I remember being struck by the similarities when I left ministry for a year to write my dissertation and get So We Speak off the ground. I used to joke that for a year I was a retired pastor. But whereas before I was spending almost an hour each day in the word, studying, being filled, and getting fed, I realized I was being filled much more easily after I left.
Slowly, I started to realize it was taking significantly less time and less material to sustain my spiritual life. I don’t mean this to say that my soul was any less vibrant during that season. At first, I was really embarrassed about this. I worried that I might be missing something. Am I drifting? Am I backsliding? Have I lost my first love?
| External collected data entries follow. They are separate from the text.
(** * go-webui: the Go bridge of the WebUI engine (lib.go)

    A shallow embedding of [lib.go]: the callback table [funcList], the
    exported event entry point [goWebuiEvent], [NewWindow], [Window.Bind],
    [Window.Script], [Encode]/[Decode] and the [Data] accessors.

    The C engine (webui.h) is not part of the Go source.  It is an interface
    here (class [WebUI]): every C function the Go code calls is an operation
    on an engine state.  What the Go code passes to the engine is recorded in
    a trace of calls, so that "a response is written" is a fact about the
    trace, whatever the engine does with it. *)

From Stdlib Require Import ZArith List String Ascii Bool Lia.
From Stdlib Require Import Strings.Byte.
From stdpp Require Import gmap strings list.

Local Open Scope Z_scope.

(** ** Go and C data *)

(** [uint], [C.size_t] and [Window] are 64-bit unsigned on every target the
    cgo flags name (x64, arm64); a conversion between them reduces modulo
    [2^64]. *)
Definition uint (z : Z) : Z := z mod 2 ^ 64.

(** [type Window uint] *)
Abbreviation Window := Z (only parsing).

(** [type Data string] *)
Abbreviation Data := string (only parsing).

(** The NUL byte that ends a C string. *)
Definition NUL : byte := x00.

(** [C.CString(s)]: a fresh C buffer holding the bytes of [s] and one NUL. *)
Definition CString (s : string) : list byte :=
  list_byte_of_string s ++ [NUL].

(** What C code (and [C.GoString]) reads from a [char*]: the bytes before the
    first NUL. *)
Fixpoint c_text (p : list byte) : list byte :=
  match p with
  | [] => []
  | b :: p' => if Byte.eqb b NUL then [] else b :: c_text p'
  end.

(** [C.GoString(p)] *)
Definition GoString (p : list byte) : string :=
  string_of_list_byte (c_text p).

(** [C.GoString] of a pointer that may be NULL: Go returns the empty string
    for NULL. *)
Definition GoString_ptr (p : option (list byte)) : string :=
  match p with
  | None => EmptyString
  | Some buf => GoString buf
  end.

(** [bytes.IndexByte(b, c)]: the index of the first [c] in [b], or -1. *)
Fixpoint IndexByte (b : list byte) (c : byte) : Z :=
  match b with
  | [] => -1
  | x :: b' =>
      if Byte.eqb x c then 0
      else let i := IndexByte b' c in if i <? 0 then -1 else i + 1
  end.

(** [make([]byte, n)]: [n] zero bytes. *)
Definition make_bytes (n : Z) : list byte := repeat NUL (Z.to_nat n).

(** The capacity [Script] allocates for [options]: [BufferSize], or 8 KiB
    when it is zero. *)
Definition buffer_capacity (BufferSize : Z) : Z :=
  if BufferSize =? 0 then 1024 * 8 else BufferSize.

(** The buffer of [cap] zero bytes after the engine stored [stored] from its
    start. *)
Definition buffer_after (stored : list byte) (cap : Z) : list byte :=
  stored ++ drop (length stored) (make_bytes cap).

(** Go errors that the bridge creates or receives. *)
Inductive strconv_Err := ErrSyntax | ErrRange.

Inductive error :=
| errors_New (text : string)
| NumError (Func Num : string) (Err : strconv_Err)
| json_Error (text : string).

(** One line written by [log.Println(msg, err)]. *)
Inductive log_line := Println (msg : string) (err : error).

(** [type Event struct] *)
Record Event := mkEvent {
  Event_Window : Window;
  Event_EventType : Z;
  Event_Element : string;
  Event_Data : Data
}.

(** [type ScriptOptions struct] *)
Record ScriptOptions := mkScriptOptions {
  Timeout : Z;
  BufferSize : Z
}.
But as time went on, I was doing what I’d always done before - I’ve always found George Mueller’s maxim to be the goal of my time in the mornings: read and pray until your soul is happy in God - it was just taking less time.
As I prayed about it and talked to a few other people I knew in ministry, I started to understand what was happening. To return to the athletic metaphor, being in ministry can feel like the morning after a half marathon - sometimes two or three days a week. Stretching out tired hamstrings and sore knees can take a while. As you take on more spiritual leadership, whether that’s in full-time ministry or in different seasons at home and at work, you might incur some spiritual soreness. You’ll certainly notice your tank running dry sooner than you expect.
Here’s what I learned. Your spiritual output is fueled by your spiritual input. More out, more in. If you’re stepping into a new role of leadership, devote more time to prayer, invite more accountability, make it your goal to commune with God, and find your joy and resolve in him.
The pernicious flip-side of this principle is the busier you are the harder it is to get your spiritual nourishment. It's much easier to spend less time with God when you're in ministry. One of the great dangers in teaching, preaching, and shepherding is that holy things begin to feel ordinary. Time constraints, frustrations, sin, laziness, and other excuses pop up. Over time they become more persuasive.
One of the devil's most successful strategies is to give Christian leaders a false sense of inertia. It’s easy to think that by working at a church, in a Christian environment, or being surrounded by other believers, you’ll grow by osmosis. Unfortunately, the opposite is true. This is the way to spiritual starvation.
Charles Spurgeon, a spiritual hemi if there ever was one, knew the principle of spiritual calories. He quoted one of his heroes, Martin Luther, who said, “I have so much business to do today, that I shall not be able to get through it with less than three hours’ prayer.” Spurgeon added, “Now most people would say, ‘I have so much business to do today that I must only have three minutes’ prayer; I cannot afford the time.’ But Luther thought that the more he had to do the more he must pray, or else he could not get through it. That is a blessed kind of logic: may we understand it!”(1)
This is a blessed logic and a helpful principle for Christian leaders: more out, more in.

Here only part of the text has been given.